## Task item
Copy out again, unchanged, the listing below from the line that has "(* ===== verification/StoreProps.v ===== *)" through the line that has "[toInt] and answers".

## The records
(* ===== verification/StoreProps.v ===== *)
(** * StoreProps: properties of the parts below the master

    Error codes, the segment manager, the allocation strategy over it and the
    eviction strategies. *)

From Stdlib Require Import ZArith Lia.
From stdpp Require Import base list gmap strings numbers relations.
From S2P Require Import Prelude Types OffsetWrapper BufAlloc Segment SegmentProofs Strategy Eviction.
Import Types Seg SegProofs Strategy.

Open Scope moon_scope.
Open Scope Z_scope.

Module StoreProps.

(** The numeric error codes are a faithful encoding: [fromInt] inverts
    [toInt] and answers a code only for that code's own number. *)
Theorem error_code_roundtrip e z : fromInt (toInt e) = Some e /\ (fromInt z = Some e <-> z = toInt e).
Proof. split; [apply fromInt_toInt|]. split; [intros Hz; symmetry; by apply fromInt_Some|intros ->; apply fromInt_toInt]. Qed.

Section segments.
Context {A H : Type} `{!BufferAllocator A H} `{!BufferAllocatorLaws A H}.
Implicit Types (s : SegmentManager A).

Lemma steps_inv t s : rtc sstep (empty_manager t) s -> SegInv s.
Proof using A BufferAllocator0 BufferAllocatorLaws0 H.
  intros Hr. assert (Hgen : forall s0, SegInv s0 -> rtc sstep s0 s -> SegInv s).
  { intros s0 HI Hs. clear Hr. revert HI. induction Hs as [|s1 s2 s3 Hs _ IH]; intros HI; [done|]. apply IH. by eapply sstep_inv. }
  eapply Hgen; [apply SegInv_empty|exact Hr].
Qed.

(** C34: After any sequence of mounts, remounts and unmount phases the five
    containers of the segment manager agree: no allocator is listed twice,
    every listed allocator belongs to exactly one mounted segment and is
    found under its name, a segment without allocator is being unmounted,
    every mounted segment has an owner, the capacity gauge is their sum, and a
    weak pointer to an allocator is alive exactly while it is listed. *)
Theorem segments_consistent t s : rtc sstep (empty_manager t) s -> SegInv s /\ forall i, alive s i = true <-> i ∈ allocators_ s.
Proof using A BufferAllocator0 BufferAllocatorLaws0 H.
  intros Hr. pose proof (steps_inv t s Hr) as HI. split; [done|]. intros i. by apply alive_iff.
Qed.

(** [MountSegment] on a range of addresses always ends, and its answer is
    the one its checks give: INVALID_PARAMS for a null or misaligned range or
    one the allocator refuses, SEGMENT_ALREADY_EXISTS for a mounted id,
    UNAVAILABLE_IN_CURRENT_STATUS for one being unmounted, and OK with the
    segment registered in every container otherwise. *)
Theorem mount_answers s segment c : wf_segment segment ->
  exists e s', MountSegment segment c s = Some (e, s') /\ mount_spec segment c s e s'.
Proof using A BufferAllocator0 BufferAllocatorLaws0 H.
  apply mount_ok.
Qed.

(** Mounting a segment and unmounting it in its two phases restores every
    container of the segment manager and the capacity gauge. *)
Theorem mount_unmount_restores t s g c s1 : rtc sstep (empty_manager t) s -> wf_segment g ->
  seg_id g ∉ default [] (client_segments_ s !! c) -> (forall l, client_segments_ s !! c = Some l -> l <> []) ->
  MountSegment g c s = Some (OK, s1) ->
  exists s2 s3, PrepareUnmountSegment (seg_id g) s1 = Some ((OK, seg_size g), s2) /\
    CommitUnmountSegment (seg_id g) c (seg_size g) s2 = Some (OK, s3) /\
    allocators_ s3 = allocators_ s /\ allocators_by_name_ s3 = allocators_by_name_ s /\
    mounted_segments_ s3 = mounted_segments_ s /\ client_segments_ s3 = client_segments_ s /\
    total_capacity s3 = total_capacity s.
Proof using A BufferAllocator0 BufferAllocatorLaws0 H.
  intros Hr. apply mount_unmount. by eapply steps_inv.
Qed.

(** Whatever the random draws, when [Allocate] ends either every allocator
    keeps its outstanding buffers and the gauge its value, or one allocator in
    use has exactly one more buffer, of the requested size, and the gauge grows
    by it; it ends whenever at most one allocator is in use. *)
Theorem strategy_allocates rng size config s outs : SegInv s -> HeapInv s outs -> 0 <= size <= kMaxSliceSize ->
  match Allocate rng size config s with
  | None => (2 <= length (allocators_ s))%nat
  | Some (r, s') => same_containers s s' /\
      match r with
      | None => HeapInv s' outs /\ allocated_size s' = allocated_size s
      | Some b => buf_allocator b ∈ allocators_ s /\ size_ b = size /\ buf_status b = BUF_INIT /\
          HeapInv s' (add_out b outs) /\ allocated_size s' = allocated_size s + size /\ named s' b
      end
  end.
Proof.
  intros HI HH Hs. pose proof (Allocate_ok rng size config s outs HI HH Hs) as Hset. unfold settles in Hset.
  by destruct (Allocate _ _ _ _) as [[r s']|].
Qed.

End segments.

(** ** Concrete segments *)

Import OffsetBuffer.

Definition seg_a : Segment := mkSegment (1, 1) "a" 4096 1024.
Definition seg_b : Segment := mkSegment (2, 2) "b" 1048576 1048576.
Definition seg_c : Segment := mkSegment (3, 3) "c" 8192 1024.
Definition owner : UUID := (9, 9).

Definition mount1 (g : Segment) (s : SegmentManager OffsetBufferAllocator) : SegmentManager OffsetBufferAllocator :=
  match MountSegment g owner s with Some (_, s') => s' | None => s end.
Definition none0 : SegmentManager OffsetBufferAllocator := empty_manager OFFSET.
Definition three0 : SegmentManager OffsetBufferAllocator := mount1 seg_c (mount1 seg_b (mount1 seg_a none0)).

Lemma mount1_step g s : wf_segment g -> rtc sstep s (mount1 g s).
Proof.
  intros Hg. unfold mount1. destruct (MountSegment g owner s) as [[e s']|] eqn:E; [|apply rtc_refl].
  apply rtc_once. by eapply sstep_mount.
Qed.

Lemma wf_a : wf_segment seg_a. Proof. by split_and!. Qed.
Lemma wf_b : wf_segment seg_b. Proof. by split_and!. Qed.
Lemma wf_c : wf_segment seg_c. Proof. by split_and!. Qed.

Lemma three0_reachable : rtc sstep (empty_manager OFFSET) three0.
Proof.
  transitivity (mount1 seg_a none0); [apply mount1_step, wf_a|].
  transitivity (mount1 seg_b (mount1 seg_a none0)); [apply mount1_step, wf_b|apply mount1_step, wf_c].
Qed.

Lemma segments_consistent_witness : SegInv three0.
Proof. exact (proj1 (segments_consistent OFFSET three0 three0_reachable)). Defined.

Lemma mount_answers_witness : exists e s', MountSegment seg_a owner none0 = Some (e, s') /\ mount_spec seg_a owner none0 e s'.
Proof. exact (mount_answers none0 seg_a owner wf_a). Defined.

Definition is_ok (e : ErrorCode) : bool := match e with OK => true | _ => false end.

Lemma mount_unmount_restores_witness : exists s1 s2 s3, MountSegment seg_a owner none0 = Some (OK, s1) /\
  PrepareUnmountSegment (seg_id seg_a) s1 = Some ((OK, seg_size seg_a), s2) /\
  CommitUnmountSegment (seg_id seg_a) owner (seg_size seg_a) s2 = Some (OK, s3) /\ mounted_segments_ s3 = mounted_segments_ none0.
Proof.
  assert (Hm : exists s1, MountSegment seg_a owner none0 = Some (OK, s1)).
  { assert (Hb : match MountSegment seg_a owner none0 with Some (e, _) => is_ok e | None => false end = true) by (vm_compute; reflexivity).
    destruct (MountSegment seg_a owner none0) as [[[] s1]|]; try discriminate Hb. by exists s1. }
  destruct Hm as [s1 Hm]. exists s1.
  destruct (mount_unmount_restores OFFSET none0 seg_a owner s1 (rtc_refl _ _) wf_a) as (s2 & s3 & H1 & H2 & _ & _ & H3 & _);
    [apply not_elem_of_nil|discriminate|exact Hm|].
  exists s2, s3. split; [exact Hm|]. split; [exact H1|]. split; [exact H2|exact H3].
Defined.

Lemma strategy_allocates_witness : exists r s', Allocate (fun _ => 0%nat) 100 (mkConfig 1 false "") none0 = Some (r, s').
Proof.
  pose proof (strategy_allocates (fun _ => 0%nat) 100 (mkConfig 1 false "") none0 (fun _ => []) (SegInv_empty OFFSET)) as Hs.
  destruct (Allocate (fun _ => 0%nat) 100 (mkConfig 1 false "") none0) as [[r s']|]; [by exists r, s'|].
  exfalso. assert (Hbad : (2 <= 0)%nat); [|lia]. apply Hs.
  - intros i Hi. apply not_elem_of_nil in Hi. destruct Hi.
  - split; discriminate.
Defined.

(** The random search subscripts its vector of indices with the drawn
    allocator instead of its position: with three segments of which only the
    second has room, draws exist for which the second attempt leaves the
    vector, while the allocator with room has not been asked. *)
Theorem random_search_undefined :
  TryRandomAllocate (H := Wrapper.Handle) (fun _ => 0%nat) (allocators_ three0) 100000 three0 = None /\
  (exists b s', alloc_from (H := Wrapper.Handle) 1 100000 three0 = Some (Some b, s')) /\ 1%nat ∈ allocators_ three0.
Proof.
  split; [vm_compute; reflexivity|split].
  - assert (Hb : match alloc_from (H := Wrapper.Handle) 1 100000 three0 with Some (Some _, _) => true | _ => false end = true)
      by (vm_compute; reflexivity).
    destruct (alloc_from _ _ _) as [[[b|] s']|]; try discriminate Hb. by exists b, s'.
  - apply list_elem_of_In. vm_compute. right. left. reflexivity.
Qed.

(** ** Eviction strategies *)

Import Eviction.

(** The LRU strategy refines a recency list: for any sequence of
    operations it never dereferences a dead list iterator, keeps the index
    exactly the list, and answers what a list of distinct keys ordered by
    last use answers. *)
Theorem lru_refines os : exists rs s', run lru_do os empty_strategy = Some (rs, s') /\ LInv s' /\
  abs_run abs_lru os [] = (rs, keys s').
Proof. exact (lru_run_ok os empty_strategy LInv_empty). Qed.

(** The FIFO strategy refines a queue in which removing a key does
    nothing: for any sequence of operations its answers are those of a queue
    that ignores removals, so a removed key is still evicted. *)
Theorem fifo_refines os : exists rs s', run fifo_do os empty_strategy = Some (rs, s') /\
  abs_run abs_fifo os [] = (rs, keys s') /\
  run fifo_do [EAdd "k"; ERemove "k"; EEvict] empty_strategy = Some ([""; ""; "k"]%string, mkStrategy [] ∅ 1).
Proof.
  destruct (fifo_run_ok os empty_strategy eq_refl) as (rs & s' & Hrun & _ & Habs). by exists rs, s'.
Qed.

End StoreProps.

...

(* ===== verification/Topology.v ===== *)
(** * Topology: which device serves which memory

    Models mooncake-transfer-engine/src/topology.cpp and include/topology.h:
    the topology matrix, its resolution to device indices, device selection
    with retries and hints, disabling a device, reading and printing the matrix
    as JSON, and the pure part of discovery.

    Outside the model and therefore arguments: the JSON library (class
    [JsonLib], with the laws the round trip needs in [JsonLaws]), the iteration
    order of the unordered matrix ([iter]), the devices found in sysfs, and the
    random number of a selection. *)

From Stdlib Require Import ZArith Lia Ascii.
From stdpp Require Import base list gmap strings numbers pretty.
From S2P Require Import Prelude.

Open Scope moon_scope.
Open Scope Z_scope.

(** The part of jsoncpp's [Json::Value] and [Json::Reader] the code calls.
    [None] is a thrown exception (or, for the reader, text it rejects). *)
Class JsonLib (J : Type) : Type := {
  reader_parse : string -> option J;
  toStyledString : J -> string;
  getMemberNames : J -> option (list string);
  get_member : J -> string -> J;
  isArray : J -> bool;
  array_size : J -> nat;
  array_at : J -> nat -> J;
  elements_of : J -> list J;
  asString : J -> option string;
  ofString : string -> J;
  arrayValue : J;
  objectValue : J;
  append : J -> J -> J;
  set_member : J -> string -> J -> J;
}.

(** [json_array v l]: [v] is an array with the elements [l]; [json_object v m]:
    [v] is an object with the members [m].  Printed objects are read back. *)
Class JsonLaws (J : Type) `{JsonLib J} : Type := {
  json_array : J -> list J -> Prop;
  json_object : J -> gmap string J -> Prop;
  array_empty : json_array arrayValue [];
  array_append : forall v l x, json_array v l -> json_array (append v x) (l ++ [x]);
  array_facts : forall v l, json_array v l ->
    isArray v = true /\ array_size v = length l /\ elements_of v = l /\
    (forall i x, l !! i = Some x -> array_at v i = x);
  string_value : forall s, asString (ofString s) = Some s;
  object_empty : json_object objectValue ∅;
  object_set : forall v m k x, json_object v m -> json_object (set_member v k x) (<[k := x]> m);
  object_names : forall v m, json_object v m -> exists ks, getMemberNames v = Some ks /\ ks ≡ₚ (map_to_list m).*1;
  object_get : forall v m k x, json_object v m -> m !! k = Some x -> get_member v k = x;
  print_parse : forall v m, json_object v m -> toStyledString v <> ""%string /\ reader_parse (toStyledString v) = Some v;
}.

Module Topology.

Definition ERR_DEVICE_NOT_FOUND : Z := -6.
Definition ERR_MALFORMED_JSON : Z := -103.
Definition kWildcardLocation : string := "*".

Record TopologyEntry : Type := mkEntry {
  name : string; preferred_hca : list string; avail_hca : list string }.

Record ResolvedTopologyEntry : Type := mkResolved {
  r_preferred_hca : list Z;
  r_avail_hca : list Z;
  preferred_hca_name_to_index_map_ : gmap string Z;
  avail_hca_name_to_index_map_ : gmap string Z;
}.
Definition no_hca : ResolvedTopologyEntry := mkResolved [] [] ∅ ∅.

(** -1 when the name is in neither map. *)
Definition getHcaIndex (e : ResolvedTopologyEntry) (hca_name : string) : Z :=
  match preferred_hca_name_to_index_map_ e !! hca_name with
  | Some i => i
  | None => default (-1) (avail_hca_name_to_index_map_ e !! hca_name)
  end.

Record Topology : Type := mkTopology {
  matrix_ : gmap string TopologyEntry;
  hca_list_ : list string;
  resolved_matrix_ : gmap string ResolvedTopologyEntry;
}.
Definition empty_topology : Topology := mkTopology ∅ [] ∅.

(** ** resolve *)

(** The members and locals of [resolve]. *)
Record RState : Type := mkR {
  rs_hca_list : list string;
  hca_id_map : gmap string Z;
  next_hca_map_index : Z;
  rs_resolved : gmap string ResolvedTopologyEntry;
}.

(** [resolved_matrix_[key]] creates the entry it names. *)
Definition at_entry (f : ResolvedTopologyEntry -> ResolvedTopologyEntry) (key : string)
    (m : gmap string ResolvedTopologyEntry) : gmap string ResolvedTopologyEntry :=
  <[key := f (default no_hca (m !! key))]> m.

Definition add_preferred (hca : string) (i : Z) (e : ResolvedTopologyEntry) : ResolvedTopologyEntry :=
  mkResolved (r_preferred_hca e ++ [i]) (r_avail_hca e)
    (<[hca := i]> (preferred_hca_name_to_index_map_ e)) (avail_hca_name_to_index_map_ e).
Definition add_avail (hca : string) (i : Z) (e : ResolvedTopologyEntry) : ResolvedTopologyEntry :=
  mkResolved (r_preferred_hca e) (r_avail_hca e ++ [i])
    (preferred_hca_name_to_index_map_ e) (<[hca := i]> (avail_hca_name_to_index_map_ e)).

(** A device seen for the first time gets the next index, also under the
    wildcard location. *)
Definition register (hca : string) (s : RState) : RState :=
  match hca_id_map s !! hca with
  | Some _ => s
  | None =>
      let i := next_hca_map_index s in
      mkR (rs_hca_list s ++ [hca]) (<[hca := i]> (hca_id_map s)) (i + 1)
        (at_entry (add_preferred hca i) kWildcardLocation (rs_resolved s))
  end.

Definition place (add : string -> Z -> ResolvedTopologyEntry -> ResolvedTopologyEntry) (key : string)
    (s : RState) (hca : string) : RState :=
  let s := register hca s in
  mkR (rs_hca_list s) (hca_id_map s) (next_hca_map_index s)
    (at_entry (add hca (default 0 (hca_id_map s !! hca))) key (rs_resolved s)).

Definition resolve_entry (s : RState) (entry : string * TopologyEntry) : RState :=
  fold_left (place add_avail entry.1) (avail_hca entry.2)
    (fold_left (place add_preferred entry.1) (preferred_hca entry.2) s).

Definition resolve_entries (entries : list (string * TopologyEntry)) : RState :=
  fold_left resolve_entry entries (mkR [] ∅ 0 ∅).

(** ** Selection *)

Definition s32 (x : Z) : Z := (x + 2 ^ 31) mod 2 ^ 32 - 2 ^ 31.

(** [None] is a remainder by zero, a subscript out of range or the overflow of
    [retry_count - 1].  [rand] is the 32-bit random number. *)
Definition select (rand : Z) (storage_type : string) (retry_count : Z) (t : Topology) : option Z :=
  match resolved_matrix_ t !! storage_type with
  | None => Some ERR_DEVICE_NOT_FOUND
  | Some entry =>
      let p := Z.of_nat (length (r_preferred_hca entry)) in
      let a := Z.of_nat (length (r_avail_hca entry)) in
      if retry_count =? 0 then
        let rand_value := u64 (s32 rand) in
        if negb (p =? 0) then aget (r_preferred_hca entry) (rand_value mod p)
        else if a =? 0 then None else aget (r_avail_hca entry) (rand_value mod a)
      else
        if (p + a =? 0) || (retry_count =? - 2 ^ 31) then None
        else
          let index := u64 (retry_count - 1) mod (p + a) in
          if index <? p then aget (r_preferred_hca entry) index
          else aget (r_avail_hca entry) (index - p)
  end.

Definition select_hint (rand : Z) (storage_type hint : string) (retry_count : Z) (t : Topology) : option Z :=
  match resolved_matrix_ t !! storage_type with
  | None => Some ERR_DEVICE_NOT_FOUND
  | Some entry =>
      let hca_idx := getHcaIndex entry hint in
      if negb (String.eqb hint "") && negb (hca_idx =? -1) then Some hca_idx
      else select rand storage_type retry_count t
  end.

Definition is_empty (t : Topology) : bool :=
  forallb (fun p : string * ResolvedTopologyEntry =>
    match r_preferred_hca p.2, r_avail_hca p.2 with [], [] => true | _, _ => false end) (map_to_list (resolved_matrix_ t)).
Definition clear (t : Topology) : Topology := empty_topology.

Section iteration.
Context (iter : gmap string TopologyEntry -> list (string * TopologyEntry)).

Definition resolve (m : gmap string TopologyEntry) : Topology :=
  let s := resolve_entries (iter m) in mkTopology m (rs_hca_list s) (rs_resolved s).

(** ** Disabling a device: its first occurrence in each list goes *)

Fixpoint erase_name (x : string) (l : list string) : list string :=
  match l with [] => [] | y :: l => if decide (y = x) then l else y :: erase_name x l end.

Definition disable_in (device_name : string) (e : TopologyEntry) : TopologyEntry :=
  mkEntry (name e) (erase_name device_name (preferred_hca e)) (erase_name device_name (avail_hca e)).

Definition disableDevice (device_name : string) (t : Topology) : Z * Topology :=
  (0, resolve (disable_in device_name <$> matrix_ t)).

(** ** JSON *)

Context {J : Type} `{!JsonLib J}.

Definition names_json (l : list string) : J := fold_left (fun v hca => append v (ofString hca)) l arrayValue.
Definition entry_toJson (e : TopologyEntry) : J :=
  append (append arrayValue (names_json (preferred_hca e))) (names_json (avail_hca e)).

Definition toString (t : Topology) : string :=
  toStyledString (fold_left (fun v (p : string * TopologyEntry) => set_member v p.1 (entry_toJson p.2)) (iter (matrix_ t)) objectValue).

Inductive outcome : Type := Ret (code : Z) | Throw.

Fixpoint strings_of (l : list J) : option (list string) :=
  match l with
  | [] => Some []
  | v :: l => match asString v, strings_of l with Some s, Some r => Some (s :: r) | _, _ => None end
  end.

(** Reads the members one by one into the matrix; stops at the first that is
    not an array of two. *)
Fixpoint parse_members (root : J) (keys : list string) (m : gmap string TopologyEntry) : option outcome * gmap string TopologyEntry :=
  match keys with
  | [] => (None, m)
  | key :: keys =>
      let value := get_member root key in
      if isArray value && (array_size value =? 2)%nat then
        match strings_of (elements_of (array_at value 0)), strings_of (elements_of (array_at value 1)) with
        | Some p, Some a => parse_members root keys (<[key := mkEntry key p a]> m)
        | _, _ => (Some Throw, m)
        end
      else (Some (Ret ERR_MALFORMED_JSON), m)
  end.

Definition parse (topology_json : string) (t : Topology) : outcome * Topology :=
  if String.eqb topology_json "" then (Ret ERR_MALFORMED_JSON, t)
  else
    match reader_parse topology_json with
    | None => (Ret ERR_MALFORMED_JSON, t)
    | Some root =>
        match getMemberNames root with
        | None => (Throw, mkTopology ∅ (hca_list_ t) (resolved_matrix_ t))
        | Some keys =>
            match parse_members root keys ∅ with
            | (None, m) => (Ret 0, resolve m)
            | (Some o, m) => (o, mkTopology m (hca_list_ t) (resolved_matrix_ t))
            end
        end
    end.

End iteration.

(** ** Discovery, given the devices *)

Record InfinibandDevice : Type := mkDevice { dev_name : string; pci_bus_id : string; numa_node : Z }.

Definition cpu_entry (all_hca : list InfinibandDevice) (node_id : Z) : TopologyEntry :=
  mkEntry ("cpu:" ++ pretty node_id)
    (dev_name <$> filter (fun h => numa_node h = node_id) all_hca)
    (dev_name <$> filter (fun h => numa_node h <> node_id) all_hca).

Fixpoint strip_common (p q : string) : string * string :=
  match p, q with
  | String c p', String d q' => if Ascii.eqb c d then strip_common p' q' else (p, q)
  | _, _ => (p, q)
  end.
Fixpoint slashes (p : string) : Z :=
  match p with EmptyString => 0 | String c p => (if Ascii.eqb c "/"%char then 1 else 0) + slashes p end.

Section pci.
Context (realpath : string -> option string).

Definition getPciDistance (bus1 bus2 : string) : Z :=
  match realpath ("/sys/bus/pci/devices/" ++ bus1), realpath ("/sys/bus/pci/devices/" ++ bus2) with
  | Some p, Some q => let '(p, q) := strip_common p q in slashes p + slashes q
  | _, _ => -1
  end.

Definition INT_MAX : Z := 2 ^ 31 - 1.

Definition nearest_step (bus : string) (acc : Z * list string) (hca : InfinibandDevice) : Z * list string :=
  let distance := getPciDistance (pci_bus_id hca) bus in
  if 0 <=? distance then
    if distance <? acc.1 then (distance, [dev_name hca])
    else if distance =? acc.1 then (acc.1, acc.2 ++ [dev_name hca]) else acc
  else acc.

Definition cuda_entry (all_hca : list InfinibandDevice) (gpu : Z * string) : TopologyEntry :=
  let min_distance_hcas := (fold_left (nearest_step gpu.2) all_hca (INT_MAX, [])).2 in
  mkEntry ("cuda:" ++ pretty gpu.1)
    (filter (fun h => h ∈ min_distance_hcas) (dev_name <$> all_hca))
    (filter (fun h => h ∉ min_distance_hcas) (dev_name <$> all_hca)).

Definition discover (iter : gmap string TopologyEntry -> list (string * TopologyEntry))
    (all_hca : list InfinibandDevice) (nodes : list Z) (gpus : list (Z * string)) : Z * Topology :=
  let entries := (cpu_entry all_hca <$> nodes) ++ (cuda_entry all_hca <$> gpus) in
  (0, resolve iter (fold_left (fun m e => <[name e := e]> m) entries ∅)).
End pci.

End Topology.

## Answer
(* ===== verification/StoreProps.v ===== *)
(** * StoreProps: properties of the parts below the master

    Error codes, the segment manager, the allocation strategy over it and the
    eviction strategies. *)

From Stdlib Require Import ZArith Lia.
From stdpp Require Import base list gmap strings numbers relations.
From S2P Require Import Prelude Types OffsetWrapper BufAlloc Segment SegmentProofs Strategy Eviction.
Import Types Seg SegProofs Strategy.

Open Scope moon_scope.
Open Scope Z_scope.

Module StoreProps.

(** The numeric error codes are a faithful encoding: [fromInt] inverts
    [toInt] and answers a code only for that code's own number. *)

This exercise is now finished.